ILLUSTRATION DE magicmine, Alamy Stock Photo

Il y a des moments dans la vie où il faut prendre des décisions sans avoir toutes les informations à disposition, qu’il s’agisse d’un choix rapide à faire durant une crise ou bien répondre à une offre d’emploi. Dans ces situations, il arrive que l’on s’en remette à son intuition, dans l’espoir que notre inconscient nous aide à faire le bon choix.

L’intuition est « une forme de connaissance immédiate qui ne recourt pas au raisonnement ». Durant de nombreuses années, l’intuition était considérée comme presque mysthique, un concept ni bon ni mauvais mais que l'on ne pouvait définir et dont on ne pouvait prouver l'utilité.

Bien que l’intuition ait été notoirement difficile à définir et à étudier, les scientifiques cherchent à mieux la comprendre, voire à lui trouver de nouvelles définitions.
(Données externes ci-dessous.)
Lemma direct_step s fl f b : minv (Some i) s fl -> fl !! i = Some f -> 0 <= b < 12 -> b <= zlen (fr_bs f) -> roomy s f ->
  exists s' f', (if daddr (fr_di f) b =? 0 then x <- next_block; sret (set_daddr b (xint x) (fr_di f)) else sret (fr_di f)) s = Ok (fr_di f') s' /\
    grown i s fl f s' f' /\ zlen (fr_bs f') = Z.max (zlen (fr_bs f)) (b + 1).
Proof.
  intros I Hf Hb Hl R. pose proof (mi_rep _ _ _ I i f Hf) as F. rewrite (daddr_direct _ f b F Hb). destruct (decide (b < zlen (fr_bs f))) as [H|H].
  - destruct (bs_nonzero _ s fl f (Z.to_nat b) I Hf) as [N _]; [unfold zlen in H; lia|]. destruct (Z.eqb_spec (nth (Z.to_nat b) (fr_bs f) 0) 0); [done|].
    exists s, f. split; [done|]. split; [by apply frep_grown_refl|lia].
  - assert (b = zlen (fr_bs f)) as -> by lia. rewrite nth_overflow by (unfold zlen; lia). cbn [Z.eqb].
    destruct (roomy_next _ s fl f I Hf R) as [R1 R2]. rewrite (sbind_ok _ _ _ _ _ (next_block_run s R1)). rewrite xint_id by lia.
    set (f' := mkFr (set_daddr (zlen (fr_bs f)) (mk_freeblock s) (fr_di f)) (fr_bs f ++ [mk_freeblock s]) (fr_ia f)).
    exists (mkMk (mk_img s) (mk_sb s) (mk_freeinode s) (mk_freeblock s + 1)), f'. split; [done|]. split.
    + apply same_img; [|exists [mk_freeblock s]; split; [done|intros c ->%list_elem_of_singleton; apply (mi_free _ _ _ I); lia]|done].
      apply (minv_grow i s fl f f'); try done; [lia| | |].
      * unfold blocks, f'. cbn [fr_bs fr_ia]. rewrite <- app_assoc. apply Permutation_sym, Permutation_cons_app. done.
      * apply rep_direct; [done|unfold zlen in Hb; lia|lia].
      * intros Ha. destruct (mi_all _ _ _ I (fr_ia f)) as [x E]; [pose proof (minv_block _ s fl i f (fr_ia f) I Hf ltac:(apply blocks_in; by right)); rewrite nmeta_eq in *; lia|].
        exists x. split; [done|]. by apply (mi_img _ _ _ I (fr_ia f)).
    + unfold f', zlen. cbn [fr_bs]. rewrite length_app. cbn [length]. lia.
Qed.

Lemma ind_step s fl f : minv (Some i) s fl -> fl !! i = Some f -> (12 <= length (fr_bs f))%nat -> roomy s f ->
  exists s' f', (if daddr (fr_di f) 12 =? 0 then x <- next_block; sret (set_daddr 12 (xint x) (fr_di f)) else sret (fr_di f)) s = Ok (fr_di f') s' /\
    grown i s fl f s' f' /\ fr_bs f' = fr_bs f /\ fr_ia f' <> 0 /\ daddr (fr_di f') 12 = fr_ia f'.
Proof.
  intros I Hf Hl R. pose proof (mi_rep _ _ _ I i f Hf) as F. pose proof (daddr_ind _ f F) as E. rewrite E. destruct (Z.eqb_spec (fr_ia f) 0) as [E0|N].
  - destruct (roomy_next _ s fl f I Hf R) as [R1 R2]. rewrite (sbind_ok _ _ _ _ _ (next_block_run s R1)). rewrite xint_id by lia.
    pose proof (fr_noind _ f F E0) as Hl2. set (f' := mkFr (set_daddr 12 (mk_freeblock s) (fr_di f)) (fr_bs f) (mk_freeblock s)).
    assert (F' : frep_ok (mk_img s) f') by (apply rep_ind; [done|lia|done|lia|apply (mi_free _ _ _ I); lia]).
    exists (mkMk (mk_img s) (mk_sb s) (mk_freeinode s) (mk_freeblock s + 1)), f'. split; [done|]. split; [|split; [done|split; [cbn; lia|by apply (daddr_ind (mk_img s))]]].
    apply same_img; [|exists []; rewrite app_nil_r; split; [done|intros c []%not_elem_of_nil]|done]. apply (minv_grow i s fl f f'); try done; [lia|].
    unfold blocks, f'. cbn [fr_bs fr_ia]. rewrite E0. destruct (Z.eqb_spec (mk_freeblock s) 0); [lia|]. cbn [Z.eqb]. rewrite app_nil_r. apply Permutation_app_comm.
  - exists s, f. split; [done|]. split; [by apply frep_grown_refl|]. done.
Qed.

Lemma entry_step s fl f b : minv (Some i) s fl -> fl !! i = Some f -> fr_ia f <> 0 -> 0 <= b < 256 -> 12 + b <= zlen (fr_bs f) -> roomy s f ->
  exists s' f', ind_entry (fr_ia f) b (dblk (mk_img s) (fr_ia f)) s = Ok (dblk (mk_img s') (fr_ia f)) s' /\ grown i s fl f s' f' /\ zlen (fr_bs f') = Z.max (zlen (fr_bs f)) (12 + b + 1) /\ fr_ia f' = fr_ia f /\ fr_di f' = fr_di f.
Proof.
  intros I Hf Ha Hb Hl R. pose proof (mi_rep _ _ _ I i f Hf) as F. unfold ind_entry. rewrite (ld32_ind _ f b F Ha Hb). destruct (decide (12 + b < zlen (fr_bs f))) as [H|H].
  - destruct (bs_nonzero _ s fl f (12 + Z.to_nat b) I Hf) as [N _]; [unfold zlen in H; lia|]. destruct (Z.eqb_spec (nth (12 + Z.to_nat b) (fr_bs f) 0) 0); [done|].
    exists s, f. split; [done|]. split; [by apply frep_grown_refl|]. split; [lia|done].
  - assert (Eb : length (fr_bs f) = (12 + Z.to_nat b)%nat) by (unfold zlen in *; lia). rewrite nth_overflow by lia. cbn [Z.eqb].
    destruct (roomy_next _ s fl f I Hf R) as [R1 R2]. rewrite (sbind_ok _ _ _ _ _ (next_block_run s R1)). rewrite (xint_id (mk_freeblock s)) by lia. cbv zeta.
    pose proof (minv_block _ s fl i f (fr_ia f) I Hf ltac:(apply blocks_in; by right)) as Hia. rewrite nmeta_eq in Hia. rewrite xint_id by lia.
    set (d := st32 (4 * b) (mk_freeblock s) (dblk (mk_img s) (fr_ia f))). rewrite (sbind_ok _ _ _ _ _ (wsect_run (fr_ia f) d _ ltac:(lia))). cbv [set_img sret]. cbn [mk_img mk_sb mk_freeinode mk_freeblock].
    set (f' := mkFr (fr_di f) (fr_bs f ++ [mk_freeblock s]) (fr_ia f)). pose proof (minv_zlen _ s fl (fr_ia f) I) as Hz.
    assert (Hd : length d = Z.to_nat BSIZE) by (unfold d; rewrite length_st32 by lia; by eapply minv_len).
    assert (Ed : forall c, c <> fr_ia f -> dblk (<[fr_ia f := d]> (mk_img s)) c = dblk (mk_img s) c) by (intros c Hc; by rewrite dblk_insert, decide_False).
    exists (mkMk (<[fr_ia f := d]> (mk_img s)) (mk_sb s) (mk_freeinode s) (mk_freeblock s + 1)), f'. cbn [mk_img].
    split; [by rewrite dblk_insert, decide_True|]. split; [|split; [unfold f', zlen; cbn [fr_bs]; rewrite length_app; cbn [length]; lia|done]]. split; cbn [mk_img].
    + apply (minv_grow i s fl f f'); try done; [lia| | | |].
      * unfold blocks, f'. cbn [fr_bs fr_ia]. rewrite <- app_assoc. apply Permutation_sym, Permutation_cons_app. done.
      * apply (rep_entry (mk_img s) _ f b); try done; [lia|]. by rewrite dblk_insert, decide_True.
      * intros c Hc. apply lookup_insert_ne. intros <-. lia.
      * intros _. exists d. split; [apply lookup_insert_eq|done].
    + exists [mk_freeblock s]. split; [done|]. intros c ->%list_elem_of_singleton. rewrite Ed by lia. apply (mi_free _ _ _ I). lia.
    + intros j g c Hg Hc. apply Ed. by eapply (data_not_ind (Some i) s fl j i g f c).
    + cbn. by destruct (fr_di f).
Qed.

Lemma direct_alloc_run n b s fl f : minv (Some i) s fl -> fl !! i = Some f -> 0 <= b -> b + Z.of_nat n <= 12 -> b <= zlen (fr_bs f) -> roomy s f ->
  exists s' f', direct_alloc (seqZ b (Z.of_nat n)) (fr_di f) s = Ok (fr_di f') s' /\ grown i s fl f s' f' /\ zlen (fr_bs f') = Z.max (zlen (fr_bs f)) (b + Z.of_nat n).
Proof.
  revert b s fl f. induction n as [|n IH]; intros b s fl f I Hf Hb Hn Hl R.
  - exists s, f. split; [done|]. split; [by apply frep_grown_refl|lia].
  - rewrite seqZ_cons by lia. cbn [direct_alloc]. replace (Z.pred (Z.of_nat (S n))) with (Z.of_nat n) by lia.
    destruct (direct_step s fl f b I Hf ltac:(lia) Hl R) as (s1 & f1 & E1 & G1 & L1). rewrite (sbind_ok _ _ _ _ _ E1).
    destruct (IH (Z.succ b) s1 (<[i := f1]> fl) f1) as (s2 & f2 & E2 & G2 & L2); [apply G1|by eapply grown_self|lia|lia|lia|by eapply grown_room|].
    exists s2, f2. split; [done|]. split; [by eapply frep_grown_trans|lia].
Qed.

Lemma indirect_alloc_run n b s fl f : minv (Some i) s fl -> fl !! i = Some f -> fr_ia f <> 0 -> 0 <= b -> b + Z.of_nat n <= 256 -> 12 + b <= zlen (fr_bs f) -> roomy s f ->
  exists s' f', indirect_alloc (fr_ia f) (seqZ b (Z.of_nat n)) (dblk (mk_img s) (fr_ia f)) s = Ok (dblk (mk_img s') (fr_ia f)) s' /\ grown i s fl f s' f' /\ zlen (fr_bs f') = Z.max (zlen (fr_bs f)) (12 + b + Z.of_nat n) /\ fr_ia f' = fr_ia f /\ fr_di f' = fr_di f.
Proof.
  revert b s fl f. induction n as [|n IH]; intros b s fl f I Hf Ha Hb Hn Hl R.
  - exists s, f. split; [done|]. split; [by apply frep_grown_refl|]. split; [lia|done].
  - rewrite seqZ_cons by lia. cbn [indirect_alloc]. replace (Z.pred (Z.of_nat (S n))) with (Z.of_nat n) by lia. destruct (Z.leb_spec 256 b); [lia|].
    destruct (entry_step s fl f b I Hf Ha ltac:(lia) Hl R) as (s1 & f1 & E1 & G1 & L1 & A1 & D1). rewrite (sbind_ok _ _ _ _ _ E1).
    destruct (IH (Z.succ b) s1 (<[i := f1]> fl) f1) as (s2 & f2 & E2 & G2 & L2 & A2 & D2); [apply G1|by eapply grown_self|congruence|lia|lia|lia|by eapply grown_room|].
    rewrite A1 in *. exists s2, f2. split; [done|]. split; [by eapply frep_grown_trans|]. split; [lia|]. split; congruence.
Qed.
End Grow.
« Ma définition [de l’intuition] c’est l’utilisation sensée et productive de nos informations inconscientes qui nous aide à prendre de meilleures décisions », déclare Joel Pearson, chercheur à l’université de Nouvelle-Galles du Sud, en Australie. Son livre, The Intuition Toolkit, n’a pas été traduit en français. Comme l’a découvert Joel Pearson, certaines fois, les informations inconscientes peuvent nous aider à prendre de meilleures décisions, tandis que d’autres processus inconscients, tels que les biais, peuvent nous desservir.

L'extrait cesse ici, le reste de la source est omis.